§ **Assignment**
Write out, word for word, every line in the data below from the one containing "exists x, sn_agents (put_agent s a'" to the one containing "- rewrite lookup_insert_eq. exists a'.", both of them included.

§ **Records provided**

(* ===== verification/Sessions.v ===== *)
(** What events do to an agent and to its provider session: the conversation
    bound to an agent, the first answers, and the pending waits. *)
From S2P Require Import Prelude Canonical Task Agent Resource Artifact ProviderInput Browser Operation Snapshot Event Command Sample Invariant WellFormed.

(** ** Agents *)

(** How one event moves an agent. *)
Inductive agent_step (e : Event) (id : AgentSessionId) (a : AgentSessionFacts)
    : AgentSessionFacts -> Prop :=
| AsSame : agent_step e id a a
| AsBound r session g :
    e = EvAgentProviderSessionBound id r session g -> ag_provider_session_id a = None ->
    ag_lifecycle a = AgentOpen -> ag_runtime_generation a = g ->
    agent_step e id a (rebind_session a (Some session))
| AsAbandoned session g :
    e = EvAgentProviderSessionAbandoned id session g ->
    ag_provider_session_id a = Some session -> ag_lifecycle a = AgentOpen ->
    ag_runtime_generation a = g -> agent_step e id a (rebind_session a None)
| AsRebound k :
    e = EvUnstartedPrimaryProviderRebound id k -> ag_provider_session_id a = None ->
    ag_lifecycle a = AgentOpen -> agent_step e id a (rebound_agent a k)
| AsRole r : ag_lifecycle a = AgentOpen -> agent_step e id a (with_role a r)
| AsClosed :
    is_specialist (ag_role a) = true -> ag_lifecycle a = AgentOpen ->
    agent_step e id a (with_lifecycle a AgentClosed).

Lemma put_agent_step e s id' a0 a' id a :
  sn_agents s !! id' = Some a0 -> agent_step e id' a0 a' -> sn_agents s !! id = Some a ->
  exists x, sn_agents (put_agent s a' id') !! id = Some x /\ agent_step e id a x.
Proof.
  intros Ha Hs Hid. cbn. destruct (decide (id' = id)) as [->|Hne].
  - rewrite lookup_insert_eq. exists a'. split; [done|]. by simplify_eq.
  - rewrite lookup_insert_ne by done. exists a. split; [done|constructor].
Qed.

Lemma put_new_agent_step e s a0 id a :
  sn_agents s !! ag_id a0 = None -> sn_agents s !! id = Some a ->
  exists x, sn_agents (put_agent s a0 (ag_id a0)) !! id = Some x /\ agent_step e id a x.
Proof.
  intros Hn Ha. cbn. rewrite lookup_insert_ne by congruence. exists a. split; [done|constructor].
Qed.

(** ** Sessions *)

Definition settles (e : Event) (f : ProviderWaitFence) : Prop := e = EvProviderWaitSettled f.

(** The command whose acceptance opens a wait. *)
Definition waiting_command (e : Event) : option CommandId :=
  match e with
  | EvProviderInputAccepted c _ _ _ _ _ _ _ _ _ _ _ true _ => Some c
  | _ => None
  end.

(** What an event keeps of a session: every first answer, and every pending
    wait but the one it settles or the same command reopens. *)
Record session_step (e : Event) (p p' : ProviderSessionProjection) : Prop := {
  ss_questions : ps_question_winners p ⊆ ps_question_winners p';
  ss_approvals : ps_approval_winners p ⊆ ps_approval_winners p';
  ss_waits : forall c r, ps_waits p !! c = Some r -> wr_pending r = true ->
    ps_waits p' !! c = Some r
    \/ (settles e (wr_fence r)
        /\ ps_waits p' !! c = Some {| wr_fence := wr_fence r; wr_pending := false |})
    \/ waiting_command e = Some c;
}.

Lemma session_step_refl e p : session_step e p p.
Proof. constructor; [done|done|]. by left. Qed.

Lemma put_session_step e s id' q id p :
  session_step e (session_or_default s id') q -> sn_provider_sessions s !! id = Some p ->
  exists p', sn_provider_sessions (put_session s id' q) !! id = Some p' /\ session_step e p p'.
Proof.
  intros Hs Hp. cbn. destruct (decide (id' = id)) as [->|Hne].
  - rewrite lookup_insert_eq. exists q. split; [done|]. unfold session_or_default in Hs.
    by rewrite Hp in Hs.
  - rewrite lookup_insert_ne by done. exists p. split; [done|]. apply session_step_refl.
Qed.

Lemma record_winner_step p0 a w p' :
  record_winner p0 a w = Ok p' -> check_unresolved p0 a = Ok tt ->
  ps_question_winners p0 ⊆ ps_question_winners p'
  /\ ps_approval_winners p0 ⊆ ps_approval_winners p' /\ ps_waits p' = ps_waits p0.
Proof.
  unfold record_winner, check_unresolved, or_invalid. intros Hr Hc.
  destruct a; try (injection Hr as <-; done); peel Hc; apply map_err_Ok in Hr; facts;
    unfold bounded_insert_question_winner, bounded_insert_approval_winner in Hr;
    destruct (is_none _ && _); [done| |done|]; injection Hr as <-; cbn;
    split_and!; try done; by apply insert_subseteq.
Qed.

Section Arms.
Context `{Sha256} `{UrlParser} `{SpecialistJson}.

Lemma accepted_step e s' i action p1 p2 w (wait : bool) delivery r :
  let p0 := session_or_default s' (ii_agent_session_id i) in
  session_ok p0 -> wr_pending r = true ->
  check_unresolved p0 action = Ok tt ->
  record_winner (with_settlement (with_turn p0 (Some (ii_turn_id i)))
                   (Some (settlement_of i delivery))) action w = Ok p1 ->
  (if wait then or_invalid (bounded_insert_wait p1 (ii_command_id i) r) else Ok p1) = Ok p2 ->
  (wait = true -> waiting_command e = Some (ii_command_id i)) ->
  session_step e p0 p2.
Proof.
  intros p0 Hok Hr Hc Hw Hi He.
  apply record_winner_step in Hw as (Hq & Ha & Hws); [|by destruct action].
  cbn in Hq, Ha, Hws. destruct wait; [|injection Hi as <-].
  - apply map_err_Ok, bounded_insert_wait_Ok in Hi as (Heq & _ & _ & Hkeep & _);
      [| by rewrite Hws; apply Hok | by right].
    rewrite Heq. constructor; [done|done|]. cbn. intros c x Hx Hp.
    destruct (decide (c = ii_command_id i)) as [->|Hne]; [right; right; by apply He|].
    left. apply Hkeep; [done| |done]. by rewrite Hws.
  - constructor; [done|done|]. rewrite Hws. by left.
Qed.

Lemma apply_into_sessions s e at_ms s' id p :
  apply_into s e at_ms = Ok s' -> snapshot_wf s -> sn_provider_sessions s !! id = Some p ->
  exists p', sn_provider_sessions s' !! id = Some p' /\ session_step e p p'.
Proof.
  intros Hs W Hp. destruct e; arm Hs; facts; try subst s'.
  all: try (exists p; split; [exact Hp|apply session_step_refl]).
  - eapply put_session_step; [apply session_step_refl|done].
  - exists p. split; [|apply session_step_refl]. repeat case_match; exact Hp.
  - exists p. split; [|apply session_step_refl]. repeat case_match; exact Hp.
  - match type of G0 with context [input_fence _ ?i] =>
      eapply (put_session_step _ _ (ii_agent_session_id i));
      [eapply (accepted_step _ _ i); try done|] end.
    + eapply session_or_default_wf, wf_sessions. destruct (_ && _); [by wf_parts W|done].
    + reflexivity.
    + by intros ->.
    + destruct (_ && _); exact Hp.
  - eapply put_session_step; [|done]. constructor; [done|done|by left].
  - eapply put_session_step; [|done]. constructor; [done|done|by left].
  - eapply put_session_step; [|done]. unfold session_or_default. rewrite G0.
    constructor; [done|done|]. cbn. intros c r Hc Hr.
    destruct (decide (c = wf_command_id fence)) as [->|Hne].
    + right. left. rewrite G1 in Hc. injection Hc as ->. rewrite lookup_insert_eq.
      split; [|done]. unfold fence_matches in *. facts. by subst.
    + left. by rewrite lookup_insert_ne.
  - eapply put_session_step; [|done]. unfold session_or_default. cbn in G0. rewrite G0.
    constructor; [done|done|]. by left.
Qed.

Lemma applied_sessions s ev s' id p :
  applied s ev s' -> snapshot_wf s -> sn_provider_sessions s !! id = Some p ->
  exists p', sn_provider_sessions s' !! id = Some p' /\ session_step (de_payload ev) p p'.
Proof.
  intros [fact b _ _ _ _ _|_|s1 _ Hs|s1 _ Hs _ _] W Hp;
    try (by exists p; split; [|apply session_step_refl]).
  - by eapply apply_into_sessions.
  - by eapply apply_into_sessions in Hs.
Qed.

Lemma apply_into_agents s e at_ms s' id a :
  apply_into s e at_ms = Ok s' -> sn_agents s !! id = Some a ->
  exists a', sn_agents s' !! id = Some a' /\ agent_step e id a a'.
Proof.
  intros Hs Ha. destruct e; arm Hs; facts; try subst s'.
  all: try (exists a; split; [exact Ha|constructor]).
  - by eapply (put_new_agent_step (EvAgentSessionRegistered agent)).
  - eapply put_agent_step; [done| |done]. by eapply AsBound.
  - subst. eapply put_agent_step; [done| |done]. by eapply AsAbandoned.
  - eapply put_agent_step; [done| |done]. by eapply AsRebound.
  - by eapply put_new_agent_step.
  - match goal with G : _ !! promoted = Some _ |- _ => cbn in G;
      rewrite lookup_insert_ne in G by done end. cbn.
    destruct (decide (promoted = id)) as [->|]; [|destruct (decide (previous = id)) as [->|]].
    + rewrite lookup_insert_eq. eexists. split; [done|]. simplify_eq. by apply AsRole.
    + rewrite lookup_insert_ne, lookup_insert_eq by done. eexists. split; [done|]. simplify_eq.
      by apply AsRole.
    + rewrite !lookup_insert_ne by done. exists a. by split; [|constructor].
  - apply live_specialist_Ok in G1 as (? & ? & ? & _).
    eapply (put_agent_step _ s specialist_id); [done| |done]. by apply AsClosed.
  - apply live_specialist_Ok in G as (? & ? & ? & _).
    eapply put_agent_step; [done| |done]. by apply AsClosed.
  - exists a. split; [|constructor]. by repeat case_match.
  - exists a. split; [|constructor]. by repeat case_match.
  - exists a. split; [|constructor]. by repeat case_match.
Qed.

Lemma applied_agents s ev s' id a :
  applied s ev s' -> sn_agents s !! id = Some a ->
  exists a', sn_agents s' !! id = Some a' /\ agent_step (de_payload ev) id a a'.
Proof.
  intros [fact b _ _ _ _ _|_|s1 _ Hs|s1 _ Hs _ _] Ha; try (by exists a; split; [|constructor]).
  - by eapply apply_into_agents.
  - by eapply apply_into_agents in Hs.
Qed.

(** ** Runs of events *)

Lemma apply_all_from_sessions fresh task index es : forall s s' id p,
  apply_all_from fresh task index (Some s) es = Ok s' -> snapshot_wf s ->
  sn_provider_sessions s !! id = Some p ->
  exists p', sn_provider_sessions s' !! id = Some p'
    /\ ps_question_winners p ⊆ ps_question_winners p'
    /\ ps_approval_winners p ⊆ ps_approval_winners p'.
Proof.
  revert index; induction es as [|e es IH]; intros index s s' id p Ha W Hp.
  - injection Ha as <-. eauto.
  - apply apply_all_from_cons in Ha as (ev & s1 & _ & Hs & Ha).
    apply apply_Some_applied in Hs as [Hs _].
    destruct (applied_sessions _ _ _ _ _ Hs W Hp) as (p1 & Hp1 & [Hq Hap _]).
    destruct (IH _ _ _ _ _ Ha (applied_wf _ _ _ Hs W) Hp1) as (p' & ? & ? & ?).
    exists p'. split_and!; [done|by etrans|by etrans].
Qed.

(** ** Properties *)

(** The first answer to a question, and the first resolution of an approval,
    stand: whatever events follow, the recorded winner of every question and
    approval of every agent stays exactly the one recorded first. *)
Theorem first_answer_stands (log : list DomainEvent) (s s' : TaskSnapshot)
    (fresh : N -> EventId) (es : list Event) (id : AgentSessionId)
    (p : ProviderSessionProjection) (Hlog : replayed log s)
    (Hrun : apply_all fresh (Some s) es = Ok s')
    (Hp : sn_provider_sessions s !! id = Some p) :
  exists p', sn_provider_sessions s' !! id = Some p'
    /\ (forall q w, ps_question_winners p !! q = Some w -> ps_question_winners p' !! q = Some w)
    /\ (forall a w, ps_approval_winners p !! a = Some w -> ps_approval_winners p' !! a = Some w).
Proof.
  destruct (apply_all_from_sessions _ _ _ _ _ _ _ _ Hrun (replayed_inv _ _ Hlog) Hp)
    as (p' & Hp' & Hq & Ha).
  exists p'. split_and!; [done|intros q w Hw..]; by eapply lookup_weaken.
Qed.

(** A pending wait is never lost: an event leaves it as it was, or settles
    it by naming its exact fence, or is a new acceptance of the same command. *)
Theorem pending_wait_kept (log : list DomainEvent) (s s' : TaskSnapshot) (ev : DomainEvent)
    (id : AgentSessionId) (p : ProviderSessionProjection) (c : CommandId)
    (r : ProviderWaitRecord) (Hlog : replayed log s) (Hrun : apply (Some s) ev = Ok s')
    (Hp : sn_provider_sessions s !! id = Some p) (Hr : ps_waits p !! c = Some r)
    (Hpending : wr_pending r = true) :
  exists p', sn_provider_sessions s' !! id = Some p'
    /\ (ps_waits p' !! c = Some r
        \/ (de_payload ev = EvProviderWaitSettled (wr_fence r)
            /\ ps_waits p' !! c = Some {| wr_fence := wr_fence r; wr_pending := false |})
        \/ waiting_command (de_payload ev) = Some c).
Proof.
  apply apply_Some_applied in Hrun as [Hs _].
  destruct (applied_sessions _ _ _ _ _ Hs (replayed_inv _ _ Hlog) Hp) as (p' & Hp' & [_ _ Hw]).
  exists p'. split; [done|]. by apply Hw.
Qed.

(** C12: the provider conversation bound to an agent is never swapped: no event
    removes an agent or changes its runtime generation, and its conversation
    changes only from none to the one a bind names and from that one to none by
    an abandon that names it, both fenced on the agent's generation. *)
Theorem provider_conversation_never_swapped (s s' : TaskSnapshot) (ev : DomainEvent)
    (id : AgentSessionId) (a : AgentSessionFacts) (Hrun : apply (Some s) ev = Ok s')
    (Ha : sn_agents s !! id = Some a) :
  exists a', sn_agents s' !! id = Some a'
    /\ ag_runtime_generation a' = ag_runtime_generation a
    /\ (ag_provider_session_id a' = ag_provider_session_id a
        \/ (exists r session, ag_provider_session_id a = None
             /\ ag_provider_session_id a' = Some session
             /\ de_payload ev
                = EvAgentProviderSessionBound id r session (ag_runtime_generation a))
        \/ (exists session, ag_provider_session_id a = Some session
             /\ ag_provider_session_id a' = None
             /\ de_payload ev
                = EvAgentProviderSessionAbandoned id session (ag_runtime_generation a))).
Proof.
  apply apply_Some_applied in Hrun as [Hs _].
  destruct (applied_agents _ _ _ _ _ Hs Ha) as (a' & Ha' & Hstep). exists a'. split; [done|].
  destruct Hstep; subst; (split; [done|]); first [by left | right].
  - left. by eexists _, _.
  - right. by eexists.
Qed.
End Arms.

#[local] Existing Instance toy_sha.
#[local] Existing Instance toy_urls.
#[local] Existing Instance toy_json.

Lemma first_answer_stands_witness :
  exists s' p', apply_all (fun n => n) (Some (the sample_answered)) [EvTaskSettled] = Ok s'
    /\ sn_provider_sessions s' !! 10 = Some p' /\ is_some (ps_question_winners p' !! 55) = true.
Proof.
  destruct sample_working_replayed as (log & Hlog).
  destruct (apply_all_from_replayed (fun n => n) (Some 1) 0 [answer_question] _ _
    (the sample_answered) Hlog) as (log' & Hlog' & _); [by vm_compute|].
  destruct (apply_all (fun n => n) (Some (the sample_answered)) [EvTaskSettled]) as [s'|] eqn:E;
    [|vm_compute in E; discriminate].
  destruct (sn_provider_sessions (the sample_answered) !! 10) as [p|] eqn:Ep;
    [|vm_compute in Ep; discriminate].
  destruct (first_answer_stands _ _ _ _ _ 10 p Hlog' E Ep) as (p' & Hp' & Hq & _).
  exists s', p'. split_and!; [done|done|].
  destruct (ps_question_winners p !! 55) as [w|] eqn:Ew.
  - by rewrite (Hq _ _ Ew).
  - vm_compute in Ep. injection Ep as <-. vm_compute in Ew. discriminate.
Defined.

Lemma pending_wait_kept_witness :
  exists p', is_some (ps_waits p' !! 100) = true.
Proof.
  destruct sample_working_replayed as (log & Hlog).
  destruct (apply (Some (the sample_working)) (stamped (Some 8) EvTaskSettled)) as [s'|] eqn:E;
    [|vm_compute in E; discriminate].
  destruct (sn_provider_sessions (the sample_working) !! 10) as [p|] eqn:Ep;
    [|vm_compute in Ep; discriminate].
  destruct (ps_waits p !! 100) as [r|] eqn:Er;
    [|vm_compute in Ep; injection Ep as <-; vm_compute in Er; discriminate].
  destruct (pending_wait_kept _ _ _ _ 10 p 100 r Hlog E Ep Er) as (p' & _ & [Hw|[[? _]|?]]);
    [|by exists p'; rewrite Hw|done|done].
  vm_compute in Ep. injection Ep as <-. vm_compute in Er. by injection Er as <-.
Defined.

Lemma provider_conversation_never_swapped_witness :
  exists s' a', apply (Some (the sample_manned))
                  (stamped (Some 5) (EvAgentProviderSessionBound 10 20 sess 0)) = Ok s'
    /\ sn_agents s' !! 10 = Some a'.
Proof.
  destruct (apply (Some (the sample_manned))
             (stamped (Some 5) (EvAgentProviderSessionBound 10 20 sess 0))) as [s'|] eqn:E;
    [|vm_compute in E; discriminate].
  destruct (provider_conversation_never_swapped _ _ _ 10 sample_agent E) as (a' & Ha' & _);
    [by vm_compute|].
  by exists s', a'.
Defined.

§ **Exercise answer**
  exists x, sn_agents (put_agent s a' id') !! id = Some x /\ agent_step e id a x.
Proof.
  intros Ha Hs Hid. cbn. destruct (decide (id' = id)) as [->|Hne].
  - rewrite lookup_insert_eq. exists a'. split; [done|]. by simplify_eq.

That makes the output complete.